Since her parents bought the farm in 1964, Sherman says the family has learned to adapt to change. The farm started as a dairy farm, but to become more profitable it began growing strawberries and sweet corn, eventually adding more varieties of vegetables.
These days Sherman has added cattle and more to her farm’s growing offerings.
“You’re always evolving,” Sherman said, especially when it comes to extreme weather events. “Farmers are so dependent on the weather and what she throws at us we just have to adjust and evolve along the way.”
While New England has always been notorious for its unpredictable weather, if current trends maintain their course, extreme weather events will only continue to get worse in the future. For Sherman, it's all about being proactive.
“We just have to constantly be vigilant and on top of some of the newest technology, and incorporate them on our farms to be able to mitigate some of these big changes,” she said.

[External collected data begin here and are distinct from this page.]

Lemma avg_sentiment_scores (generated : string) (all_proc : list ProcDoc) :
  avg_sentiment (compute_insights generated all_proc)
  = PrimFloat.div (py_sum (map sentiment_score all_proc))
      (Z_to_float (Z.of_nat (length (map sentiment_score all_proc)))).
Proof. simpl. by rewrite length_map. Qed.

(** C1, as the code has it. For a batch with the eleven scores of the
    example, [top_positive] holds the five largest scores in descending
    order, [top_negative] holds the five smallest scores, also in descending
    order (the tail of the same descending list, so the most negative score
    comes last), and [avg_sentiment] is the float sum of the eleven scores
    divided by 11, which is within [1e-16] of the exact mean [3/55]. *)
Theorem insights_of_eleven_scores (generated : string) (all_proc : list ProcDoc) :
  map sentiment_score all_proc = Sample.eleven_scores ->
  let i := compute_insights generated all_proc in
  map entry_score (top_positive i) = [0.9; 0.7; 0.5; 0.3; 0.2]%float /\
  map entry_score (top_negative i) = [0.0; -0.1; -0.3; -0.8; -0.9]%float /\
  avg_sentiment i = PrimFloat.div (py_sum Sample.eleven_scores) 11%float /\
  exists q, float_to_Q (avg_sentiment i) = Some q /\
            (Qabs (q - (3 # 55)) <= (1 # 10000000000000000))%Q.
Proof.
  intros H i. subst i.
  rewrite top_positive_scores, top_negative_scores, avg_sentiment_scores, H.
  repeat split; try (vm_compute; reflexivity).
  eexists. split; [vm_compute; reflexivity|]. vm_compute. discriminate.
Qed.

(** ** The daily report *)


(** * The properties on the sample data *)

Import Sample.
Lemma mapM_total {A B} (f : A -> result B) l :
  Forall (fun x => exists y, f x = Ok y) l ->
  exists l', mapM f l = Ok l' /\ Forall2 (fun x y => f x = Ok y) l l'.
Proof.
  induction 1 as [|x l [y Hy] _ (l' & Hl' & Hall)]; simpl.
  - exists []. split; [reflexivity|constructor].
  - exists (y :: l'). rewrite Hy, Hl'. split; [reflexivity|].
    now constructor.
Qed.

(** Records that are newest first are shown newest first, when each
    output carries the creation time of its record. *)
Lemma shown_newest_first {B} (shows : document -> B -> Prop)
    (time : B -> Z) l outs :
  (forall x o, x ∈ l -> shows x o -> time o = created_at x) ->
  Forall2 shows l outs ->
  newest_first l ->
  StronglySorted (fun a b => time b <= time a) outs.
Proof.
  intros Htime Hall. induction Hall as [|x o l outs Hxo Hall IH];
    intros Hsorted; [constructor|].
  apply newest_first_cons in Hsorted as [Hsorted Hx].
  constructor.
  - apply IH; [|exact Hsorted].
    intros y p Hy. apply Htime. now right.
  - rewrite (Htime x o (list_elem_of_here _ _) Hxo).
    clear IH Hsorted.
    induction Hall as [|y p l outs Hyp Hall IH]; constructor.
    + apply Forall_cons in Hx as [Hy _].
      rewrite (Htime y p) by (try exact Hyp; right; left). exact Hy.
    + apply IH.
      * intros z q Hz. apply Htime.
        apply elem_of_cons in Hz as [->|Hz]; [left|right; now right].
      * now apply Forall_cons in Hx as [_ Hx].
Qed.

Lemma slice_to_take {A} limit (l : list A) :
  slice_to limit l
  = take (Z.to_nat (if 0 <=? limit then limit
                    else Z.of_nat (length l) + limit)) l.
Proof. unfold slice_to. now destruct (0 <=? limit). Qed.

End Sorting.

Section Listings.
Context `{!Runtime}.

Lemma stored_campaign_dated x :
  stored_campaign x -> exists t, get x "created_at" = VDate t.
Proof.
  intros (now & oid & p & ->). exists now. apply new_document_created_at.
Qed.

Lemma stored_contribution_dated x :
  stored_contribution x -> exists t, get x "created_at" = VDate t.
Proof.
  intros (now & oid & p & -> & _). exists now.
  apply new_document_created_at.
Qed.

Lemma stored_campaign_out x :
  stored_campaign x ->
  exists o, campaign_out x = Ok o
            /\ CampaignOut.created_at o = created_at x
            /\ CampaignOut.id o = py_str (get x "_id").
Proof.
  intros (now & oid & p & ->). eexists. split.
  - apply campaign_out_new_document.
  - simpl. split.
    + symmetry. apply created_at_dated, new_document_created_at.
    + now rewrite new_document_id.
Qed.

Lemma stored_contribution_out x :
  stored_contribution x ->
  exists o, contribution_out x = Ok o
            /\ ContributionOut.created_at o = created_at x
            /\ ContributionOut.id o = py_str (get x "_id").
Proof.
  intros (now & oid & p & -> & [e He]). eexists. split.
  - apply (contribution_out_new_document _ _ _ _ He).
  - simpl. split.
    + symmetry. apply created_at_dated, new_document_created_at.
    + now rewrite new_document_id.
Qed.

(** What [list_campaigns] computes on stored campaigns. *)
Lemma list_campaigns_stored nm d :
  Forall stored_campaign (collection "campaign" d) ->
  exists items outs,
    sort_desc (fun x => get x "created_at") (collection "campaign" d)
    = Ok items
    /\ items ≡ₚ collection "campaign" d
    /\ newest_first items
    /\ list_campaigns (Up nm d) = Ok outs
    /\ Forall2 (fun x o => campaign_out x = Ok o) items outs.
Proof.
  intros Hstored.
  destruct (sort_desc_dated (collection "campaign" d))
    as (items & Hsort & Hperm & Hsorted).
  { eapply Forall_impl; [exact Hstored|]. apply stored_campaign_dated. }
  destruct (mapM_total campaign_out items) as (outs & Houts & Hall).
  { rewrite Hperm. eapply Forall_impl; [exact Hstored|].
    intros x Hx. destruct (stored_campaign_out x Hx) as (o & Ho & _).
    now exists o. }
  exists items, outs. repeat split; try assumption.
  unfold list_campaigns. rewrite get_documents_up; simpl.
  now rewrite Hsort.
Qed.
(** * L. Spiro NES: the 6502 cycle engine, its port handlers and mapper 094

    A shallow embedding of
    - [Src/Cpu/LSNCpu6502.cpp]  (the two half-cycle entry points, the opcode
      fetch, the BRK/NMI/IRQ/RESET sequence, JAM, the unstable opcodes, DMA
      start),
    - [Src/Cpu/LSNCpu6502.h]    (the handlers of 0x4014 and 0x4016),
    - [Src/Mappers/LSNMapper094.cpp],
    together with the properties that the specification states about them.

    Integers are [Z]; every C++ narrowing conversion is written out with
    [u8], [u16] or [u64].  Member functions become functions on the record
    [CCpu6502]; function pointers become constructors of [PfTicks] and
    [PfCycle].  Whatever the translation unit only declares (the bus, the
    mapper behind [m_pmbMapper], the input poller, the cycle macros, the
    instruction table of LSNCycleFuncs.inl) is either a
    member of the classes [Collaborators], [Hooks] and [TickFuncs] or a
    definition whose comment says what it was modelled from. *)

From stdpp Require Import base list.
From Stdlib Require Import ZArith Lia Bool.

Local Open Scope Z_scope.

(** ** Fixed-width arithmetic *)

Definition u8 (z : Z) : Z := z mod 256.
Definition u16 (z : Z) : Z := z mod 65536.
Definition u64 (z : Z) : Z := z mod 2 ^ 64.

(** [m_ui8Xxx[0]] and [m_ui8Xxx[1]] of the unions that overlay a [uint16_t]
    with two bytes (little endian, as on the build's only target). *)
Definition lo8 (w : Z) : Z := Z.land w 255.
Definition hi8 (w : Z) : Z := Z.land (Z.shiftr w 8) 255.
(** * Flow-graph transformation engine (flowHelper)

    Shallow embedding of the flow helper of the activepieces shared
    package (the second document of
    [sidenav-routes-list.component.ts]): step trees, the traversal and
    rewrite primitives, the operation handlers, the import-operation
    generator, normalisation and the [apply] dispatcher, followed by the
    properties established about them and, for what [apply] writes to,
    by the same handlers over a store of flow versions. *)

From Stdlib Require Import List String Ascii ZArith Bool Arith Lia.
From Stdlib Require Import DecimalString DecimalNat Permutation.
Import ListNotations.
Local Open Scope string_scope.
Local Open Scope list_scope.

Set Implicit Arguments.
Set Warnings "-register-all".

(** String concatenation, kept apart from list append. *)
Local Infix "^^" := String.append (right associativity, at level 60).

(* ================================================================== *)
(** ** Results of running engine code *)
(* ================================================================== *)

(** [ErrorCode] of [../common/activepieces-error]; the engine only uses
    one code. *)
Inductive ErrorCode := FLOW_OPERATION_INVALID.

(** What a JavaScript [throw] can carry out of the engine. *)
Inductive Exn :=
| ActivepiecesError (code : ErrorCode) (message : string)
| Error (message : string)          (* [throw new Error(...)] *)
| SyntaxError                       (* [JSON.parse(undefined)] *)
| TypeError.                        (* property read on [undefined], [semver] on a bad version *)

(** A call either returns, throws, exhausts the recursion budget given
    to the model, or leaves the typed fragment of the source (an
    unchecked TypeScript cast produced an object that is no step). *)
Inductive outcome (A : Type) :=
| Returns (a : A)
| Throws (e : Exn)
| OutOfFuel
| IllTyped.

That can get expensive — and farmers often turn to government programs for help.
For example, after a decade of dry weather, Sherman got some help through one of the U.S. Department of Agriculture (USDA) programs for a new irrigation system. She was reimbursed for part of the $100,000 cost.
That aid, however, would be even more helpful it was delivered a little quicker.
Sherman Farms has applied for aid from the government before, and each time, it’s been slow, according to Sherman. They received some aid to help with milk price losses and disaster relief in the ‘70s, ‘80s and ‘90s, but as Sherman explains, “The wheels of government turn very slowly, so waiting a long period of time is not unusual,” she said.
“The problem is you aren’t able to fix the problem right away, until they declare there was a disaster and approve the money for it which can take many months or even a year,” she said.
Sherman said she applied for help from the USDA after the May flooding, but hasn’t heard back yet. Sherman said USDA is inundated with applications for aid because the weather this year has been so extreme.
“We would like to see quicker action,” Sherman said. “We’d like to see that the channels don’t work quite so slowly.”
For those who care about local farms and farm stands, Jasper advises: Get out there. Even when crop yields suffer after bad weather, farm stands will often bring produce in from nearby local farms that had better luck with crops.
“Regardless of what you are hearing, visit local farms,” he said.